- **Prompt**: This task calls for copying every line in the data below that contains the word "what".

- **Provided data**:
(* ===== verification/Config.v ===== *)
(** * The configuration (internal/config/config.go)

    [Load] over a parameter for the YAML decoder, which overlays a document's
    values on a configuration. [time.ParseDuration] is written after Go's; only
    the floating-point product for a fraction is a parameter. *)

From S2P Require Import Prelude.
From S2P Require Import Go.
From S2P Require Import Net.
From Stdlib Require Import Ascii.

Record MDSConfig := mkMDS {
  ListenAddr : string;
  JWKSPath : string;
  AttestationCA : string;
  EKCAChain : string;
  DevIDCACert : string;
  DevIDCAKey : string;
  DevIDLifetime : string;
  TokenTTL : string;
  JWTTTL : string;
  EnableEC2Compat : bool;
  EnableTPMAttestation : bool;
  TPMDevice : string;
  HostTPMDevice : string;
  SigningKeyPath : string;
  InventoryPath : string;
  RequireVMIdentity : bool;
  MDSClusterPinDir : string;
  MDSRequireClusterPin : bool;
}.

Definition MaxDevIDLifetime : Z := (8760 * Hour)%Z.

Definition DefaultConfig : MDSConfig := {|
  ListenAddr := "169.254.169.1:80";
  JWKSPath := "/var/lib/vtpm-mds/jwks.json";
  AttestationCA := "/etc/vtpm-mds/attestation-ca.pem";
  EKCAChain := "/etc/vtpm-mds/ek-chain.pem";
  DevIDCACert := "/etc/vtpm-mds/devid-ca.pem";
  DevIDCAKey := "/etc/vtpm-mds/devid-ca-key.pem";
  DevIDLifetime := "2160h";
  TokenTTL := "60s";
  JWTTTL := "5m";
  EnableEC2Compat := true;
  EnableTPMAttestation := true;
  TPMDevice := "/dev/tpm0";
  HostTPMDevice := "/dev/tpmrm0";
  SigningKeyPath := "/var/lib/vtpm-mds/signing-key.pem";
  InventoryPath := "";
  RequireVMIdentity := true;
  MDSClusterPinDir := "/etc/pve/vtpm-ek";
  MDSRequireClusterPin := false;
|}.

(** ** time.ParseDuration *)

Definition digit (c : ascii) : Z := (byte c - 48)%Z.
(** [leadingInt]: [None] on overflow. *)
Fixpoint leadingInt (s : string) (x : Z) : option (Z * string) :=
  match s with
  | "" => Some (x, "")
  | String c r =>
      if negb (is_digit c) then Some (x, s)
      else if (2 ^ 63 / 10 <? x)%Z then None
      else
        let x := (x * 10 + digit c)%Z in
        if (2 ^ 63 <? x)%Z then None else leadingInt r x
  end.
(** [leadingFraction]: digits past the precision are skipped. The scale is the
    number of digits counted. *)
Fixpoint leadingFraction (s : string) (x : Z) (scale : nat) (overflow : bool) : Z * nat * string :=
  match s with
  | "" => (x, scale, "")
  | String c r =>
      if negb (is_digit c) then (x, scale, s)
      else if overflow then leadingFraction r x scale true
      else if (max_int64 / 10 <? x)%Z then leadingFraction r x scale true
      else
        let y := (x * 10 + digit c)%Z in
        if (2 ^ 63 <? y)%Z then leadingFraction r x scale true
        else leadingFraction r y (S scale) false
  end.

Fixpoint unit_text (s : string) : string * string :=
  match s with
  | "" => ("", "")
  | String c r =>
      if bool_decide (c = "."%char) || is_digit c then ("", s)
      else let '(u, r) := unit_text r in (String c u, r)
  end.
Definition utf8_us : list string := [String (chr 194) (String (chr 181) "s"); String (chr 206) (String (chr 188) "s")].
Definition unitMap (u : string) : option Z :=
  if bool_decide (u = "ns") then Some Nanosecond
  else if bool_decide (u ∈ "us" :: utf8_us) then Some 1000%Z
  else if bool_decide (u = "ms") then Some Millisecond
  else if bool_decide (u = "s") then Some Second
  else if bool_decide (u = "m") then Some Minute
  else if bool_decide (u = "h") then Some Hour
  else None.

Section duration.
(** [uint64(float64(f) * (float64(unit) / scale))], the scale ten to a number of digits. *)
Context (float_part : Z → Z → nat → Z).

(** [quote]: every byte of a rune outside ASCII is written in hex. *)
Definition quote_duration : string → string :=
  between_quotes (λ c, let z := byte c in
    if negb (is_ascii c) || (z <? 32)%Z then escape_hex c
    else if (z =? 34)%Z || (z =? 92)%Z then backslash (String c "") else String c "").
Definition invalid (s : string) : string := "time: invalid duration " +:+ quote_duration s.

(** One number with its unit: what it adds, and the rest. *)
Definition duration_item (orig s : string) : outcome string (Z * string) :=
  match s with
  | "" => Err (invalid orig)
  | String c _ =>
      if negb (bool_decide (c = "."%char) || is_digit c) then Err (invalid orig)
      else
        match leadingInt s 0 with
        | None => Err (invalid orig)
        | Some (v, r) =>
            let pre := negb (bool_decide (String.length s = String.length r)) in
            let '(f, scale, r', post) :=
              match r with
              | String "." r1 =>
                  let '(f, scale, r2) := leadingFraction r1 0 0 false in
                  (f, scale, r2, negb (bool_decide (String.length r1 = String.length r2)))
              | _ => (0%Z, 0, r, false)
              end in
            if negb pre && negb post then Err (invalid orig)
            else
              let '(u, rest) := unit_text r' in
              if bool_decide (u = "") then Err ("time: missing unit in duration " +:+ quote_duration orig)
              else
                match unitMap u with
                | None => Err ("time: unknown unit " +:+ quote_duration u +:+ " in duration " +:+ quote_duration orig)
                | Some unit =>
                    if (2 ^ 63 / unit <? v)%Z then Err (invalid orig)
                    else
                      let v := (v * unit)%Z in
                      let v := if (0 <? f)%Z then (v + float_part f unit scale)%Z else v in
                      if (2 ^ 63 <? v)%Z then Err (invalid orig) else Ok (v, rest)
                end
        end
  end.

(** The loop; every item takes a byte at least, so the length bounds it. *)
Fixpoint duration_items (fuel : nat) (orig s : string) (d : Z) : outcome string Z :=
  match fuel, s with
  | _, "" => Ok d
  | O, _ => Err (invalid orig)
  | S fuel, _ =>
      '(v, rest) ← duration_item orig s;
      if (2 ^ 63 <? d + v)%Z then Err (invalid orig) else duration_items fuel orig rest (d + v)
  end.

Definition ParseDuration (orig : string) : outcome string Z :=
  let '(neg, s) :=
    match orig with
    | String "-" r => (true, r)
    | String "+" r => (false, r)
    | _ => (false, orig)
    end in
  if bool_decide (s = "0") then Ok 0%Z
  else if bool_decide (s = "") then Err (invalid orig)
  else
    d ← duration_items (String.length s) orig s 0;
    if neg then Ok (- d)%Z
    else if (max_int64 <? d)%Z then Err (invalid orig) else Ok d.

(** ** Loading *)

Context `{GoUnicode}.
Context (decode : string → MDSConfig → outcome string MDSConfig).

(** [file] is what [os.ReadFile] returns. *)
Definition Load (file : outcome string string) : outcome string MDSConfig :=
  match file with
  | Err e => Err ("failed to read config file: " +:+ e)
  | Ok data =>
      match decode data DefaultConfig with
      | Err e => Err ("failed to parse config: " +:+ e)
      | Ok cfg =>
          if bool_decide (ListenAddr cfg = "") then Err "listen_addr is required"
          else
            match ParseDuration (TokenTTL cfg) with
            | Err e => Err ("invalid token_ttl " +:+ Quote (TokenTTL cfg) +:+ ": " +:+ e)
            | Ok _ =>
                match ParseDuration (DevIDLifetime cfg) with
                | Err e => Err ("invalid devid_lifetime " +:+ Quote (DevIDLifetime cfg) +:+ ": " +:+ e)
                | Ok lifetime =>
                    if (lifetime <=? 0)%Z
                    then Err ("invalid devid_lifetime " +:+ Quote (DevIDLifetime cfg) +:+ ": must be strictly positive")
                    else if (MaxDevIDLifetime <? lifetime)%Z
                    then Err ("invalid devid_lifetime " +:+ Quote (DevIDLifetime cfg) +:+ ": must not exceed 8760h0m0s")
                    else if MDSRequireClusterPin cfg && bool_decide (MDSClusterPinDir cfg = "")
                    then Err "require_cluster_pin needs cluster_pin_dir"
                    else if MDSRequireClusterPin cfg && negb (bool_decide (InventoryPath cfg = ""))
                    then Err "require_cluster_pin cannot be used with inventory_path: cluster pins are read only with the Proxmox inventory"
                    else Ok cfg
                end
            end
      end
  end.
End duration.

Definition no_fractions (f unit : Z) (scale : nat) : Z := (f * unit / 10 ^ Z.of_nat scale)%Z.
Example durations :
  ParseDuration no_fractions "2160h" = Ok (2160 * Hour)%Z ∧ ParseDuration no_fractions "1h30m0.5s" = Ok (90 * Minute + Second / 2)%Z ∧
  ParseDuration no_fractions "-5m" = Ok (- (5 * Minute))%Z ∧ ParseDuration no_fractions "0" = Ok 0%Z ∧
  is_ok (ParseDuration no_fractions "5") = false ∧ is_ok (ParseDuration no_fractions "2562048h") = false ∧
  is_ok (ParseDuration no_fractions ".s") = false ∧ ParseDuration no_fractions "9223372036854775807ns" = Ok max_int64.
Proof. by vm_compute. Qed.
Example default_config_loads :
  Load no_fractions (H := caseless) (λ _ cfg, Ok cfg) (Ok "") = Ok DefaultConfig.
Proof. by vm_compute. Qed.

- **Answer for the task**:
(** One number with its unit: what it adds, and the rest. *)
(** [file] is what [os.ReadFile] returns. *)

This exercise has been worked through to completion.